A maior dificuldade para realizar as melhorias, de acordo com o coordenador da Coprit/ETU, é a falta de recursos para os investimentos necessários. A UFRJ conta com 15 prédios tombados e o governo federal não destina rubrica de orçamento específica para a manutenção desses espaços, que é muito mais custosa do que de edifícios mais novos, porque exige cuidados especiais.
Carlos Frederico Leão Rocha, vice-reitor da UFRJ, afirma que, no mundo inteiro, prédios históricos são destinados às universidades − como os conventos da Universidade de Siena, na Itália, e da Universidade de Castilla-La Mancha, na Espanha −, de maneira a garantir sua preservação. No entanto, recursos são destinados à manutenção dessas estruturas, contando com a ajuda de órgãos do patrimônio para adaptação a seu uso moderno.
“No Brasil, alguns dos prédios históricos são destinados às universidades. Outros, como o Museu de Belas Artes, são retirados delas. Em nenhum caso, infelizmente, o custo de manutenção entra na conta da destinação dos recursos. Os prédios são invisíveis ao poder público. Agora, para piorar a situação, as normativas acerca do Programa Nacional de Apoio à Cultura (Pronac) foram alteradas, tornando impossível o uso da Lei Rouanet para conservação. É necessário sensibilizar as autoridades públicas para essa questão”, conclui.
Como chegar
O Palácio Universitário fica na Avenida Pasteur, nº 250, na Praia Vermelha. O campus também pode ser acessado pela Rua Lauro Müller, ao lado do Centro Brasileiro de Pesquisas Físicas (CBPF), ou pela Avenida Venceslau Brás, ao lado do Instituto Philippe Pinel.

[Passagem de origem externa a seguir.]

(* ===== verification/SecureTrie.v ===== *)
(** * Tries with hashed keys ([trie/secure_trie.go])

    A secure trie stores values under the hashes of their keys and remembers the
    keys, first in a cache of its own and after [Commit] in the database. *)

From S2P Require Import Rlp Sponge TrieKeys TrieNode TrieDatabase Trie TrieHasher TrieTree TrieHashing TrieMap TrieCommit.
From S2P Require Import TrieSpec Prelude.

#[local] Set Warnings "-register-all".

(** ** The code *)

(** [owned] is whether [secKeyCacheOwner] is the trie itself: it is not in a new
    trie and in a copy, whose cache starts anew. *)
Record SecureTrie := mkSecure {
  trie : Trie;
  secKeyCache : bmap;
  owned : bool
}.

Section Secure.
Context `{DiskDB, HashRange}.

Definition NewSecure (db : Database) (rt : list Z) (cachelimit : Z) : res trie_error SecureTrie :=
  let* t := New db rt in
  Ok (mkSecure (SetCacheLimit cachelimit t) ∅ false).

Definition getSecKeyCache (t : SecureTrie) : SecureTrie := if owned t then t else mkSecure (trie t) ∅ true.

Definition set_trie (tr : Trie) (t : SecureTrie) : SecureTrie := mkSecure tr (secKeyCache t) (owned t).
Definition set_cache (c : bmap) (t : SecureTrie) : SecureTrie := mkSecure (trie t) c (owned t).

Definition hashKey (key : list Z) : eff (list Z) := makeHash key.

Definition STryGet (fuel : nat) (db : Database) (t : SecureTrie) (key : list Z) : res trie_error (option (list Z) * SecureTrie) :=
  let* hk := lift_eff (hashKey key) in
  let* (v, tr) := TryGet db fuel (trie t) hk in
  Ok (v, set_trie tr t).

(** The key is remembered when the value has been written. *)
Definition STryUpdate (fuel : nat) (db : Database) (t : SecureTrie) (key value : list Z) : res trie_error SecureTrie :=
  let* hk := lift_eff (hashKey key) in
  let* tr := TryUpdate db fuel (trie t) hk value in
  let t := getSecKeyCache (set_trie tr t) in
  Ok (set_cache (<[hk := key]> (secKeyCache t)) t).

(** The key is forgotten first, also when the deletion fails. *)
Definition STryDelete (fuel : nat) (db : Database) (t : SecureTrie) (key : list Z) : eff (option trie_error * SecureTrie) :=
  let* hk := hashKey key in
  let t := getSecKeyCache t in
  let t := set_cache (delete hk (secKeyCache t)) t in
  match TryDelete db fuel (trie t) hk with
  | Ok tr => Ok (None, set_trie tr t)
  | Err e => Ok (Some e, t)
  | Panic => Panic
  end.

Definition GetKey (db : Database) (t : SecureTrie) (shaKey : list Z) : option (list Z) * SecureTrie :=
  let t := getSecKeyCache t in
  (match secKeyCache t !! shaKey with
   | Some key => Some key
   | None => db_preimage (BytesToHash shaKey) db
   end, t).

Definition insertPreimages (l : list (list Z * list Z)) (db : Database) : Database :=
  foldl (fun db hk => insertPreimage (BytesToHash hk.1) hk.2 db) db l.

Definition SCommit (t : SecureTrie) (db : Database) (leaf : option LeafCallback) : eff (list Z * SecureTrie * Database) :=
  let t := getSecKeyCache t in
  let (t, db) := if Z.of_nat (size (secKeyCache t)) >? 0
                 then (set_cache ∅ t, insertPreimages (hash_range (secKeyCache t)) db) else (t, db) in
  let* (h, tr, db) := TrieHasher.Commit (trie t) db leaf in
  Ok (h, set_trie tr t, db).

Definition SHash (t : SecureTrie) : eff (list Z * SecureTrie) :=
  let* (h, tr) := TrieHasher.Hash (trie t) in
  Ok (h, set_trie tr t).

Definition Copy (t : SecureTrie) : SecureTrie := mkSecure (trie t) (secKeyCache t) false.
End Secure.

(** ** Keys are remembered *)

Section Keys.
Context `{DiskDB, HashRange}.

(** The cache and the preimages have keys under their hashes. *)
Definition key_cache (c : bmap) : Prop := forall h k, c !! h = Some k -> h = keccak256 k.

Lemma insertPreimage_same hash p db : same_reads db (insertPreimage hash p db).
Proof. unfold insertPreimage. by destruct (preimages db !! hash). Qed.

Lemma insertPreimages_same l db : same_reads db (insertPreimages l db).
Proof.
  revert db. induction l as [|x l IH]; intros db; cbn; [done|]. etransitivity; [apply insertPreimage_same|apply IH].
Qed.

Lemma insertPreimage_lookup hash p db h :
  preimages (insertPreimage hash p db) !! h =
  match preimages db !! h with Some x => Some x | None => if decide (h = hash) then Some p else None end.
Proof.
  unfold insertPreimage. destruct (preimages db !! hash) eqn:E.
  - destruct (decide (h = hash)) as [->|]; [by rewrite E|]. by destruct (preimages db !! h).
  - cbn [preimages]. destruct (decide (h = hash)) as [->|Hne]; [by rewrite lookup_insert_eq, E|].
    rewrite lookup_insert_ne by done. by destruct (preimages db !! h).
Qed.

(** What the preimages have, they keep; and they have what was in the cache. *)
Lemma insertPreimages_lookup (l : list (list Z * list Z)) db h k :
  (forall x, x ∈ l -> BytesToHash x.1 = h -> x.2 = k) ->
  preimages (insertPreimages l db) !! h =
  match preimages db !! h with Some x => Some x | None => if decide (h ∈ (BytesToHash <$> l.*1)) then Some k else None end.
Proof.
  revert db. induction l as [|x l IH]; intros db Hl; cbn [insertPreimages foldl].
  - destruct (preimages db !! h); [done|]. rewrite decide_False; [done|]. set_solver.
  - fold (insertPreimages l (insertPreimage (BytesToHash x.1) x.2 db)).
    rewrite IH by (intros y Hy; apply Hl; set_solver). rewrite insertPreimage_lookup.
    destruct (preimages db !! h); [done|]. destruct (decide (h = BytesToHash x.1)) as [->|Hne].
    + rewrite decide_True by set_solver. f_equal. apply Hl; [set_solver|done].
    + destruct (decide (h ∈ BytesToHash <$> l.*1)); [rewrite decide_True by set_solver; done|].
      rewrite decide_False; [done|]. set_solver.
Qed.

Lemma hashKey_hash key : Forall is_u8 key -> hashKey key = Ok (keccak256 key).
Proof. apply makeHash_hash. Qed.

Lemma BytesToHash_keccak b : BytesToHash (keccak256 b) = keccak256 b.
Proof. unfold BytesToHash. by rewrite length_keccak256, Nat.sub_diag, drop_0, length_keccak256. Qed.

Lemma represents_blobs db db' t m : same_reads db db' -> represents (stored db) t m -> represents (stored db') t m.
Proof.
  intros Hs (tr & Hr & Hc). exists tr. split; [|done]. eapply rep_mono; [|done]. intros s.
  by apply stored_keeps, same_reads_keeps.
Qed.

(** Reading in a trie all of whose nodes are there. *)
Lemma STryGet_spec fuel db t m key :
  represents (stored db) (trie t) m -> Forall is_u8 key -> (132 <= fuel)%nat ->
  exists t', STryGet fuel db t key = Ok (m !! keccak256 key, t').
Proof.
  intros Hr Hk Hf. unfold STryGet. rewrite hashKey_hash by done. cbn [lift_eff res_bind].
  destruct (TryGet_spec db (stored db) fuel (trie t) m (keccak256 key) Hr) as [(t' & -> & _)|(e & _ & []%stored_not_missing)].
  - apply keccak256_u8.
  - unfold key_fuel. rewrite length_keccak256. lia.
  - by eexists.
Qed.

(** Keys in the cache reach the database. *)
Lemma GetKey_committed (db db' : Database) c key :
  key_cache c -> c !! keccak256 key = Some key -> (forall k, preimages db !! keccak256 key = Some k -> k = key) ->
  preimages db' = preimages (insertPreimages (hash_range c) db) ->
  db_preimage (keccak256 key) db' = Some key.
Proof.
  intros Hc Ek Hp E. unfold db_preimage. rewrite E.
  assert (forall x, x ∈ hash_range c -> c !! x.1 = Some x.2) as Hin.
  { intros [h k] Hx. rewrite (hash_range_perm c) in Hx. by apply elem_of_map_to_list. }
  rewrite (insertPreimages_lookup (hash_range c) db (keccak256 key) key).
  - destruct (preimages db !! keccak256 key) as [k|] eqn:Epre; [by rewrite (Hp k eq_refl)|]. rewrite decide_True; [done|].
    rewrite <- (BytesToHash_keccak key). apply list_elem_of_fmap_2. rewrite (hash_range_perm c).
    apply (list_elem_of_fmap_2' fst _ (keccak256 key, key)); [by apply elem_of_map_to_list|done].
  - intros x Hx Ex. pose proof (Hin x Hx) as Hl. pose proof (Hc _ _ Hl) as Eh.
    rewrite Eh, BytesToHash_keccak in Ex. rewrite Eh, Ex, Ek in Hl. by injection Hl.
Qed.
End Keys.

(** A value that is written is read back under its key, and the key is given
    back for its hash, before and after [Commit].  A copy that is made before
    [Commit] only knows the keys the database knows; one that is made after it
    knows the key. *)
Theorem secure_keys_survive_commit `{DiskDB, HashRange} fuel db t m key value tr :
  represents (stored db) (trie t) m -> Forall is_u8 key -> storable value -> (132 <= fuel)%nat ->
  key_cache (secKeyCache (getSecKeyCache t)) -> (forall k, preimages db !! keccak256 key = Some k -> k = key) ->
  sized (<[keccak256 key := value]> m) -> contents tr (<[keccak256 key := value]> m) -> no_collision db tr ->
  exists t1 t2 t3 t4 db2,
    STryUpdate fuel db t key value = Ok t1 /\ STryGet fuel db t1 key = Ok (Some value, t2) /\
    (GetKey db t1 (keccak256 key)).1 = Some key /\
    (GetKey db (Copy t1) (keccak256 key)).1 = db_preimage (keccak256 key) db /\
    SCommit t1 db None = Ok (root_hash tr, t3, db2) /\ STryGet fuel db2 t3 key = Ok (Some value, t4) /\
    (GetKey db2 t3 (keccak256 key)).1 = Some key /\ (GetKey db2 (Copy t3) (keccak256 key)).1 = Some key.
Proof.
  intros Hr Hk [Hv Hu] Hf Hkc Hpre Hs Hc Hnc. set (hk := keccak256 key) in *. set (m1 := <[hk := value]> m) in *.
  destruct (TryUpdate_spec db (stored db) fuel (trie t) m hk value Hr) as [(tr1 & E1 & Hr1)|(e & _ & []%stored_not_missing)];
    [apply keccak256_u8|done|unfold key_fuel, hk; rewrite length_keccak256; lia|].
  unfold map_update in Hr1. rewrite bool_decide_eq_false_2 in Hr1 by done. fold m1 in Hr1.
  set (c1 := <[hk := key]> (secKeyCache (getSecKeyCache t))). set (t1 := mkSecure tr1 c1 true).
  assert (STryUpdate fuel db t key value = Ok t1) as Eu.
  { unfold STryUpdate. rewrite hashKey_hash by done. cbn [lift_eff res_bind]. fold hk. rewrite E1. cbn [res_bind].
    unfold t1, c1, getSecKeyCache, set_cache, set_trie. cbn. by destruct (owned t). }
  assert (m1 !! hk = Some value) as Em by apply lookup_insert_eq.
  assert (c1 !! hk = Some key) as Ec by apply lookup_insert_eq.
  assert (key_cache c1) as Hkc1 by (intros h k [[<- <-]|[_ E]]%lookup_insert_Some; [done|by apply Hkc]).
  destruct (STryGet_spec fuel db t1 m1 key Hr1 Hk Hf) as [t2 E2]. change (keccak256 key) with hk in E2. rewrite Em in E2.
  set (db1 := insertPreimages (hash_range c1) db). assert (same_reads db db1) as Hsb by apply insertPreimages_same.
  destruct (represents_blobs db db1 tr1 m1 Hsb Hr1) as (tr' & Hrt & Hct). rewrite (contents_unique _ _ _ Hct Hc) in Hrt.
  destruct Hnc as [Hcf Hag]. pose proof Hc as [Hg _].
  destruct (Commit_rep db1 None tr1 tr) as (tr3 & db2 & E3 & _ & Ep & Hr3 & _);
    [by intros f|split; [done|by apply (agrees_same _ db)]|done|done|by eapply sized_in_memory|].
  assert (db_preimage hk db2 = Some key) as Epre by (by apply (GetKey_committed db db2 c1)).
  assert (SCommit t1 db None = Ok (root_hash tr, mkSecure tr3 ∅ true, db2)) as Es.
  { unfold SCommit. cbn [getSecKeyCache owned t1 secKeyCache set_cache trie]. rewrite Z.gtb_ltb, (proj2 (Z.ltb_lt _ _)).
    - fold db1. change (trie (set_cache ∅ t1)) with tr1. rewrite E3. done.
    - assert (c1 <> ∅) as Hne by (intros E0; by rewrite E0 in Ec). apply map_size_non_empty_iff in Hne. lia. }
  destruct (STryGet_spec fuel db2 (mkSecure tr3 ∅ true) m1 key) as [t4 E4]; [by exists tr|done|done|]. change (keccak256 key) with hk in E4. rewrite Em in E4.
  exists t1, t2, (mkSecure tr3 ∅ true), t4, db2. split; [done|]. split; [done|].
  unfold GetKey. cbn [getSecKeyCache owned t1 secKeyCache Copy fst]. rewrite Ec, !lookup_empty.
  unfold hk in *. rewrite BytesToHash_keccak. by repeat (split; [done|]).
Qed.

(** ** An example *)

Definition one_hash : list Z :=
  [95; 231; 249; 119; 231; 29; 186; 46; 161; 166; 142; 33; 5; 123; 238; 187;
   155; 226; 172; 48; 198; 65; 10; 163; 141; 79; 63; 190; 65; 220; 255; 210].
Definition one_tree : tree := TShort (keybytesToHex one_hash) (TVal [2]).
Definition one_root : list Z :=
  [134; 181; 255; 75; 141; 145; 8; 205; 66; 39; 174; 161; 204; 253; 217; 253;
   105; 203; 28; 222; 247; 141; 121; 82; 14; 163; 17; 211; 252; 132; 66; 31].

Lemma one_hash_ok : keccak256 [1] = one_hash.
Proof. apply keccak256_eval; [by apply (bool_decide_unpack _)|vm_compute; reflexivity]. Qed.

Lemma one_root_ok : tree_hash one_tree = one_root.
Proof. apply keccak256_eval; [by apply (bool_decide_unpack _)|vm_compute; reflexivity]. Qed.

Lemma one_contents : contents one_tree (<[keccak256 [1] := [2]]> ∅).
Proof.
  rewrite one_hash_ok. apply (contents_upd TNil one_tree ∅ one_hash (Some [2])); [apply contents_empty| | |].
  - right. assert (hexkey (keybytesToHex one_hash)) as Hh by by apply keybytesToHex_hexkey, (bool_decide_unpack _).
    unfold one_tree. cbn [good]. rewrite hasTerm_hexkey by done. split; [done|].
    split; [by intros E; rewrite E in Hh; apply hexkey_nil in Hh|]. split; [by right|]. split; [done|]. split; [done|].
    split; [done|by apply (bool_decide_unpack _)].
  - by apply (bool_decide_unpack _).
  - apply tfind_leaf.
Qed.

Lemma one_no_collision : no_collision (NewDatabase ∅) one_tree.
Proof.
  assert (forall s, part one_tree s -> s = one_tree) as Hpart.
  { intros s Hp. inversion Hp as [|? ? ? Hg|]; subst; [done|]. by destruct Hg. }
  split; [by intros b b' (s & ->%Hpart & ->) (s' & ->%Hpart & ->)|].
  intros b (s & ->%Hpart & ->). fold (tree_hash one_tree). rewrite one_root_ok.
  cbn [NewDatabase nodes diskdb]. by rewrite lookup_singleton_ne by done.
Qed.

Lemma secure_keys_survive_commit_witness :
  exists t1 t2 t3 t4 db2,
    let db := NewDatabase ∅ in
    let t := mkSecure (mkTrie Nil emptyHash 0 0) ∅ false in
    STryUpdate 132 db t [1] [2] = Ok t1 /\ STryGet 132 db t1 [1] = Ok (Some [2], t2) /\
    SCommit t1 db None = Ok (one_root, t3, db2) /\ STryGet 132 db2 t3 [1] = Ok (Some [2], t4) /\
    (GetKey db2 (Copy t3) one_hash).1 = Some [1].
Proof.
  destruct (secure_keys_survive_commit 132 (NewDatabase ∅) (mkSecure (mkTrie Nil emptyHash 0 0) ∅ false) ∅ [1] [2] one_tree)
    as (t1 & t2 & t3 & t4 & db2 & E1 & E2 & _ & _ & E4 & E5 & _ & E6).
  - exists TNil. split; [constructor|apply contents_empty].
  - by apply (bool_decide_unpack _).
  - split; [discriminate|by apply (bool_decide_unpack _)].
  - lia.
  - intros h k' E. discriminate E.
  - intros k' E. cbn [NewDatabase preimages] in E; rewrite lookup_empty in E. discriminate E.
  - rewrite one_hash_ok. intros k' v [[<- <-]|[_ E]]%lookup_insert_Some; [|discriminate E]. split; reflexivity.
  - apply one_contents.
  - apply one_no_collision.
  - rewrite root_hash_tree, one_root_ok in E4. rewrite one_hash_ok in E6. exists t1, t2, t3, t4, db2.
    split; [exact E1|]. split; [exact E2|]. split; [exact E4|]. split; [exact E5|exact E6].
Defined.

É possível chegar diretamente ao prédio de ônibus ou carro, mas o estacionamento no local é limitado a veículos autorizados. Existem estacionamentos nas ruas e em locais privados no entorno. O metrô de Botafogo fica a menos de 2 quilômetros de distância – de lá, pode-se fazer uma caminhada ou pegar um ônibus até o Instituto.